By Pete DeMola
PLATTSBURGH, N.Y. (Reuters) - A corrections officer was due in court on Thursday as the second person charged with helping two murderers escape an upstate New York prison, accused of passing them tools hidden in frozen hamburger in exchange for artwork, court documents said.
Guard Gene Palmer, 57, who was suspended with pay from Clinton Correctional Facility, was freed after posting $25,000 cash bail early on Thursday, the Clinton County Sheriff's Department said.
He was expected to enter a plea to the charges later on Thursday.

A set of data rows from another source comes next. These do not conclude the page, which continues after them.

(** * Studienfortschritt-Dashboard: progress and forecast engine

    A shallow embedding of [models.py] (Pruefungsleistung, Modul,
    Studiengang and their metric methods) and of the dashboard part of
    [study_service.py] (StudienService), followed by the properties
    proved about them.

    Conventions of the embedding:
    - a Python [int] is a [Z];
    - a Python [float] is an exact rational [Q]: every constant of the
      source (365.25 / 2, 42 / 2, 5.0, 1.9, 999.0) is a rational, and the
      comparisons, sums, products and quotients of the source are taken
      exactly; rounding errors of binary floating point and the special
      values nan and inf are outside this model;
    - [round(x)] and [round(x, 2)] round half to even, as Python does;
    - the two grade averages, whose results depend on the order in which
      floating-point sums are accumulated, are embedded a second time in
      the module [Binary64], over IEEE 754 binary64 values, where they
      can be evaluated as Python evaluates them;
    - a [datetime.date] is a record of year, month and day together with
      Python's proleptic Gregorian ordinal; [a - b] has [toordinal a -
      toordinal b] days and dates compare as (year, month, day) triples;
    - a Python exception is a value [Raise e] of the type [py]. *)

From Stdlib Require Import ZArith QArith Qround Qminmax List Lia Lqa Bool String.
From Stdlib Require Import Permutation Sorted DecimalString Floats Uint63.
Import ListNotations.
Open Scope Z_scope.

(* ------------------------------------------------------------------ *)
(** ** Python values and builtins                                       *)
(* ------------------------------------------------------------------ *)

Module Py.

Inductive exception : Type :=
| ZeroDivisionError
| ValueError
| IntegrityError.

(** The outcome of running a piece of Python code. *)
Inductive py (A : Type) : Type :=
| Return (a : A)
| Raise (e : exception).
Arguments Return {A} a.
Arguments Raise {A} e.

Definition bind {A B : Type} (m : py A) (k : A -> py B) : py B :=
  match m with
  | Return a => k a
  | Raise e => Raise e
  end.

(** [round(x)]: the nearest integer, halves go to the even neighbour. *)
Definition round (x : Q) : Z :=
  let f := Qfloor x in
  match (x - inject_Z f ?= 1 # 2)%Q with
  | Lt => f
  | Gt => f + 1
  | Eq => if Z.even f then f else f + 1
  end.

(** [round(x, 2)]. *)
Definition round2 (x : Q) : Q := (round (x * 100) # 100)%Q.

(** [a / b] on floats. *)
Definition truediv (a b : Q) : py Q :=
  if Qeq_bool b 0 then Raise ZeroDivisionError else Return (a / b)%Q.

(** [min(a, b)] and [max(a, b)] return their first argument on a tie. *)
Definition min_float (a b : Q) : Q := if Qle_bool a b then a else b.

End Py.

Notation "x <- m ;; k" := (Py.bind m (fun x => k))
  (at level 61, m at next level, right associativity).

(* ------------------------------------------------------------------ *)
(** ** datetime.date and calendar.monthrange                           *)
(* ------------------------------------------------------------------ *)

Module Datetime.

Definition MINYEAR : Z := 1.
Definition MAXYEAR : Z := 9999.

Record date : Type := Date { year : Z; month : Z; day : Z }.

Definition isleap (y : Z) : bool :=
  (y mod 4 =? 0) && (negb (y mod 100 =? 0) || (y mod 400 =? 0)).

(** [calendar.monthrange(y, m)[1]] for a month in 1..12. *)
Definition days_in_month (y m : Z) : Z :=
  if m =? 2 then (if isleap y then 29 else 28)
  else if (m =? 4) || (m =? 6) || (m =? 9) || (m =? 11) then 30
  else 31.

Definition days_before_year (y : Z) : Z :=
  let p := y - 1 in p * 365 + p / 4 - p / 100 + p / 400.

(** Days of the year before the first of month [m]. *)
Definition days_before_month (y m : Z) : Z :=
  let table :=
    if m =? 1 then 0 else if m =? 2 then 31 else if m =? 3 then 59
    else if m =? 4 then 90 else if m =? 5 then 120 else if m =? 6 then 151
    else if m =? 7 then 181 else if m =? 8 then 212 else if m =? 9 then 243
    else if m =? 10 then 273 else if m =? 11 then 304 else 334 in
  table + (if (2 <? m) && isleap y then 1 else 0).

Definition toordinal (d : date) : Z :=
  days_before_year (year d) + days_before_month (year d) (month d) + day d.

(** What the constructor [date(y, m, d)] accepts. *)
Definition check_date_fields (y m d : Z) : bool :=
  (MINYEAR <=? y) && (y <=? MAXYEAR) && (1 <=? m) && (m <=? 12)
  && (1 <=? d) && (d <=? days_in_month y m).

Definition mk_date (y m d : Z) : Py.py date :=
  if check_date_fields y m d then Py.Return (Date y m d)
  else Py.Raise Py.ValueError.

(** Every date object went through the constructor. *)
Definition valid (d : date) : Prop :=
  check_date_fields (year d) (month d) (day d) = true.

(** [(a - b).days]. *)
Definition sub_days (a b : date) : Z := toordinal a - toordinal b.

(** [a < b], [a <= b] and [a == b]: comparison of the field triples. *)
Definition ltb (a b : date) : bool :=
  (year a <? year b)
  || ((year a =? year b)
      && ((month a <? month b)
          || ((month a =? month b) && (day a <? day b)))).

Definition eqb (a b : date) : bool :=
  (year a =? year b) && (month a =? month b) && (day a =? day b).

Definition leb (a b : date) : bool := negb (ltb b a).

(** [min(a, b)] on dates. *)
Definition min_date (a b : date) : date := if ltb b a then b else a.

End Datetime.

(* ------------------------------------------------------------------ *)
(** ** list.sort(key=...)                                              *)
(* ------------------------------------------------------------------ *)

Module PyList.

Section Sort.
Context {A : Type} (key : A -> Datetime.date).

(** [x] goes in front of the first element whose key is not smaller:
    elements with equal keys keep their order. *)
Fixpoint insert (x : A) (l : list A) : list A :=
  match l with
  | [] => [x]
  | y :: r =>
      if Datetime.leb (key x) (key y) then x :: y :: r
      else y :: insert x r
  end.

(** [l.sort(key=key)]: Python's sort is stable; so is this one. *)
Fixpoint sort (l : list A) : list A :=
  match l with
  | [] => []
  | x :: r => insert x (sort r)
  end.
End Sort.

End PyList.

(* ------------------------------------------------------------------ *)
(** ** models.py                                                        *)
(* ------------------------------------------------------------------ *)

Module Pruefungsleistung.
Record t : Type := Make { note : Q; datum : Datetime.date }.
End Pruefungsleistung.

Module Modul.

Record t : Type := Make {
  name : string;
  ects : Z;
  startdatum : option Datetime.date;
  pruefungsleistung : option Pruefungsleistung.t
}.

Definition setPruefungsleistung (m : t) (note : Q) (datum : Datetime.date) : t :=
  Make (name m) (ects m) (startdatum m)
       (Some (Pruefungsleistung.Make note datum)).

Definition removePruefungsleistung (m : t) : t :=
  Make (name m) (ects m) (startdatum m) None.

Definition hasPruefungsleistung (m : t) : bool :=
  match pruefungsleistung m with
  | Some _ => true
  | None => false
  end.

Definition berechneBenoetigteTage (m : t) : option Z :=
  match pruefungsleistung m, startdatum m with
  | Some p, Some s =>
      if Datetime.ltb (Pruefungsleistung.datum p) s then None
      else Some (Datetime.sub_days (Pruefungsleistung.datum p) s)
  | _, _ => None
  end.

End Modul.

Module Studiengang.

Record t : Type := Make {
  name : string;
  regelstudienzeit : Z;
  ects_gesamt : Z;
  startdatum : Datetime.date;
  module_list : list Modul.t
}.

Definition addModul (s : t) (m : Modul.t) : t :=
  Make (name s) (regelstudienzeit s) (ects_gesamt s) (startdatum s)
       (module_list s ++ [m]).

Law enforcement officials searched the thick forests of the Adirondack Mountains for fugitives Richard Matt, who turned 49 on Thursday, and David Sweat, 35, in the 20th day of a manhunt. The men were assumed to be armed with weapons likely stolen from a cabin in Owls Head, New York, about 20 miles west of the prison in Dannemora, New York State Police said.

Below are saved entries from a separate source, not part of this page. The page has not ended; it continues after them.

(** Builds a [no_nl] goal structurally from its pieces. *)
Ltac nl_build tac :=
  unfold no_nl in *;
  repeat first
    [ apply Forall_app; split
    | apply Forall_cons; [lia|]
    | apply Forall_nil
    | apply pad_no_nl
    | apply formatNumber_no_nl
    | apply percent_fixed0_no_nl
    | tac
    | assumption
    | nl_const ].

Lemma chart_row_no_nl (mx : Z) (total : option Z) (c : jstr) (item : ChartItem) (y : jstr) :
  no_nl c -> no_nl (i_label item) -> chart_row mx total c item = Some y -> no_nl y.
Proof.
  intros Hc Hl H. unfold chart_row in H.
  destruct (colorBar (i_value item) mx 30 c) as [b|] eqn:E; [|discriminate].
  cbv beta iota zeta delta [obind] in H. injection H as <-. apply vline_no_nl.
  pose proof (colorBar_no_nl _ _ _ _ _ Hc E) as Hb.
  destruct total as [t|]; [destruct (t =? 0)|]; nl_build fail.
Qed.

End ChartProofs.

The men used smuggled hacksaw blades and a screwdriver bit to break through the steel walls in their neighboring cells, slipped through a steam pipe and fled through a manhole outside the walls of the maximum-security prison, about 20 miles from the Canadian border. They were discovered missing June 6, their beds stuffed with cloth decoys.
The tools allegedly were hidden in frozen meat by Joyce Mitchell, 51, who worked in the prison's tailor shop and is charged with aiding in the escape of the inmates, who were allowed to cook their own meals, said Clinton County District Attorney Andrew Wylie.
Palmer also is accused of trying to burn paintings he received from Matt, who frequently painted portraits, and Sweat, according to court documents.
Palmer is charged with tampering with physical evidence, introducing dangerous contraband into prison, both felonies, and a misdemeanor charge of official misconduct for accepting the paintings in return for the contraband, the documents showed.
Palmer's lawyer, Andrew Brockway, told CNN that Palmer would plead not guilty and was cooperating with authorities. Brockway did not immediately respond to a Reuters request for comment.
More than a decade ago Palmer talked about life as a corrections officer inside the Dannemora prison in an interview with North Country Public Radio.
"With the money they pay you'll go bald, you'll have high blood pressure, you'll become an alcoholic, you'll divorce and then you'll kill yourself," he said, calling Dannemora as a "negative" environment.